Build AI Phone Call Systems with Twilio and TEN Framework
The TEN Framework makes it possible to build real-time, low-latency AI phone call systems that can handle both inbound and outbound calls with natural voice conversations — all orchestrated through a single, unified pipeline.

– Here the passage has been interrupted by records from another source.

(* ===== verification/ScalarProps.v ===== *)
(** * The scalar opcodes agree

    The opcode the emitter picks when it has proved its operands integers
    computes what the general opcode computes; the general opcode computes
    what the checked primitive does wherever that succeeds; and integer
    results are the exact ones modulo 2^64. *)

From stdpp Require Import base numbers option list.
From S2P Require Import Prelude LirRecord LirInstr Bytecode ValueTree ValueEq Emit Scalar.

Definition run_scalar (i : Instruction) (st : Stack) : option Stack :=
  h ← dispatch_scalar i; h st.

(** The checked operation behind a binary one, where there is one. *)
Definition checked_of (op : BinOp) : option (Val -> Val -> ArithError + Val) :=
  match op with
  | Add => Some add_values | Sub => Some sub_values | Mul => Some mul_values
  | Div => Some div_values | Rem => Some remainder_values
  | _ => None
  end.

(** C30: The proof of integer operands changes no result: over two integers the
    specialised opcode the emitter picks for a binary operation leaves the
    stack the general one leaves, division by zero and overflow included. *)
Theorem proven_int_opcode_agrees op a b x y st :
  as_int a = Some x -> as_int b = Some y ->
  run_scalar (binop_instr op true) (b :: a :: st) = run_scalar (binop_instr op false) (b :: a :: st) /\
  is_Some (run_scalar (binop_instr op true) (b :: a :: st)).
Proof.
  intros Ea Eb. destruct op; cbn [binop_instr]; unfold run_scalar;
    cbn [dispatch_scalar mbind option_bind binary]; (split; [|by eexists]); try done;
    unfold int_binop, generic_binop, handle_div_int, handle_div, div_values; rewrite Ea, Eb; cbn [default]; try done.
  by destruct y.
Qed.

(** The general opcodes are the checked operations made total: where the
    primitive answers a value the opcode leaves that value; where it reports a
    division by zero the opcode leaves the integer 0; where it reports operands
    that are no numbers the opcode leaves nil.  None of them panics. *)
Theorem opcode_totalises_checked op checked a b st :
  checked_of op = Some checked ->
  run_scalar (binop_instr op false) (b :: a :: st)
  = Some (match checked a b with
          | inr r => r
          | inl DivisionByZero => VInt 0
          | inl TypeError => VNil
          end :: st).
Proof.
  intros Hc. destruct op; try discriminate; injection Hc as <-; unfold run_scalar;
    cbn [binop_instr dispatch_scalar mbind option_bind binary]; do 2 f_equal;
    unfold generic_binop, handle_div, add_values, sub_values, mul_values, num_op, div_values, remainder_values.
  - destruct (as_int a), (as_int b); try done; by destruct (as_number a), (as_number b).
  - destruct (as_int a), (as_int b); try done; by destruct (as_number a), (as_number b).
  - destruct (as_int a), (as_int b); try done; by destruct (as_number a), (as_number b).
  - destruct (as_int a) as [x|], (as_int b) as [[| |]|]; try done; by destruct (as_number a), (as_number b).
  - destruct (as_int a) as [x|], (as_int b) as [y|]; [cbn beta; by destruct (as_float a), (y =? 0)%Z|..];
      by destruct (as_float a), (as_float b).
Qed.

(** ** Wrapping *)

Lemma wrap64_range z : i64_range (wrap64 z).
Proof.
  unfold wrap64, u64_as_i64, i64_as_u64, i64_range. cbv zeta.
  pose proof (Z.mod_pos_bound z (2 ^ 64) eq_refl). rewrite Z2N.id by lia.
  destruct (Z.ltb_spec (z mod 2 ^ 64) (2 ^ 63)); lia.
Qed.

Lemma wrap64_congr z : ((wrap64 z - z) mod 2 ^ 64 = 0)%Z.
Proof.
  unfold wrap64, u64_as_i64, i64_as_u64. cbv zeta.
  pose proof (Z.mod_pos_bound z (2 ^ 64) eq_refl). rewrite Z2N.id by lia.
  pose proof (Z.div_mod z (2 ^ 64) ltac:(lia)) as E. destruct (Z.ltb_spec (z mod 2 ^ 64) (2 ^ 63)).
  - replace (z mod 2 ^ 64 - z)%Z with ((- (z / 2 ^ 64)) * 2 ^ 64)%Z by lia. apply Z.mod_mul. lia.
  - replace (z mod 2 ^ 64 - 2 ^ 64 - z)%Z with ((- (z / 2 ^ 64) - 1) * 2 ^ 64)%Z by lia. apply Z.mod_mul. lia.
Qed.

Lemma wrap64_id z : i64_range z -> wrap64 z = z.
Proof. apply i64_roundtrip. Qed.

Lemma as_int_VInt z : as_int (VInt z) = Some (wrap64 z).
Proof. reflexivity. Qed.

(** What an operation means on integers, without a width. *)
Definition exact_of (op : BinOp) (x y : Z) : option Z :=
  match op with
  | Add => Some (x + y)%Z | Sub => Some (x - y)%Z | Mul => Some (x * y)%Z
  | Div => Some (if (y =? 0)%Z then 0 else Z.quot x y)%Z
  | Rem => Some (if (y =? 0)%Z then 0 else Z.rem x y)%Z
  | _ => None
  end.

(** C31: Integer arithmetic is arithmetic modulo 2^64: over two integers an
    addition, subtraction, multiplication, division or remainder leaves one
    64-bit integer congruent to the exact result, which is the exact result
    itself whenever that fits; a division by zero counts as 0, and the one
    quotient that does not fit, -2^63 over -1, is -2^63. *)
Theorem integer_arithmetic_wraps op proven a b x y st exact :
  as_int a = Some x -> as_int b = Some y -> exact_of op x y = Some exact ->
  exists r z, run_scalar (binop_instr op proven) (b :: a :: st) = Some (r :: st) /\
    as_int r = Some z /\ i64_range z /\ ((z - exact) mod 2 ^ 64 = 0)%Z /\ (i64_range exact -> z = exact).
Proof.
  intros Ea Eb He.
  assert (W : run_scalar (binop_instr op proven) (b :: a :: st) = Some (VInt (wrap64 exact) :: st)).
  { destruct op; try discriminate; injection He as <-; destruct proven; unfold run_scalar;
      cbn [binop_instr dispatch_scalar mbind option_bind binary];
      unfold int_binop, generic_binop, handle_div_int, handle_div, div_values;
      rewrite ?Ea, ?Eb; try reflexivity; cbn [default id from_option].
    - by destruct (y =? 0)%Z.
    - by destruct y.
    - by destruct (y =? 0)%Z.
    - by destruct (y =? 0)%Z. }
  exists (VInt (wrap64 exact)), (wrap64 exact). split; [done|]. rewrite as_int_VInt.
  rewrite (wrap64_id (wrap64 exact)) by apply wrap64_range.
  split; [done|]. split; [apply wrap64_range|]. split; [apply wrap64_congr | apply wrap64_id].
Qed.

(** *** Witnesses *)

Lemma proven_int_opcode_agrees_witness :
  run_scalar B_DivInt [VInt (-1); VInt (- 2 ^ 63)] = run_scalar B_Div [VInt (-1); VInt (- 2 ^ 63)] /\
  run_scalar B_DivInt [VInt (-1); VInt (- 2 ^ 63)] = Some [VInt (- 2 ^ 63)].
Proof.
  split; [|vm_compute; reflexivity].
  apply (proven_int_opcode_agrees Div (VInt (- 2 ^ 63)) (VInt (-1)) (- 2 ^ 63) (-1) []); vm_compute; reflexivity.
Defined.

(** One and a half less than a string. *)
Lemma opcode_totalises_checked_witness :
  run_scalar B_Sub [Heap 8 (O_LString []); VFloat 4609434218613702656] = Some [VNil] /\
  run_scalar B_Add [VInt 1; VFloat 4609434218613702656] = Some [VFloat 4612811918334230528].
Proof.
  split.
  - rewrite (opcode_totalises_checked Sub sub_values _ _ [] eq_refl). vm_compute. reflexivity.
  - rewrite (opcode_totalises_checked Add add_values _ _ [] eq_refl). vm_compute. reflexivity.
Defined.

Lemma integer_arithmetic_wraps_witness :
  exists r z, run_scalar B_AddInt [VInt 1; VInt (2 ^ 63 - 1)] = Some [r] /\
    as_int r = Some z /\ i64_range z /\ ((z - 2 ^ 63) mod 2 ^ 64 = 0)%Z /\ (i64_range (2 ^ 63) -> z = 2 ^ 63)%Z.
Proof.
  apply (integer_arithmetic_wraps Add true (VInt (2 ^ 63 - 1)) (VInt 1) (2 ^ 63 - 1) 1 [] (2 ^ 63));
    vm_compute; reflexivity.
Defined.

(** ** The two ways to ask whether values differ *)

(** The opcode [Ne] calls a NaN no different from itself, where the code the
    emitter writes for a not-equal comparison, [Eq] then [Not], calls it
    different, as [=] does; on [[1]] and [[1.0]] the two disagree the other way. *)
Lemma ne_opcode_departs :
  let nan := VFloat 9221120237041090560 in
  let a := Heap 8 (O_LArray [VInt 1]) in
  let b := Heap 16 (O_LArray [VFloat 4607182418800017408]) in
  run_scalar B_Ne [nan; nan] = Some [Imm V_FALSE] /\
  run_scalar B_Eq [nan; nan] ≫= run_scalar B_Not = Some [Imm V_TRUE] /\
  run_scalar B_Ne [b; a] = Some [Imm V_TRUE] /\
  run_scalar B_Eq [b; a] ≫= run_scalar B_Not = Some [Imm V_FALSE].
Proof. vm_compute. done. Qed.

In this tutorial, we'll show you how to create an AI assistant that can make and receive phone calls using Twilio's Voice API and TEN Framework. The best part? You get real-time speech recognition, intelligent responses, and natural text-to-speech — all working together seamlessly.
Project Structure
You don't need to set everything up from scratch — TEN Framework already provides a ready-to-use Twilio phone call example in the repository.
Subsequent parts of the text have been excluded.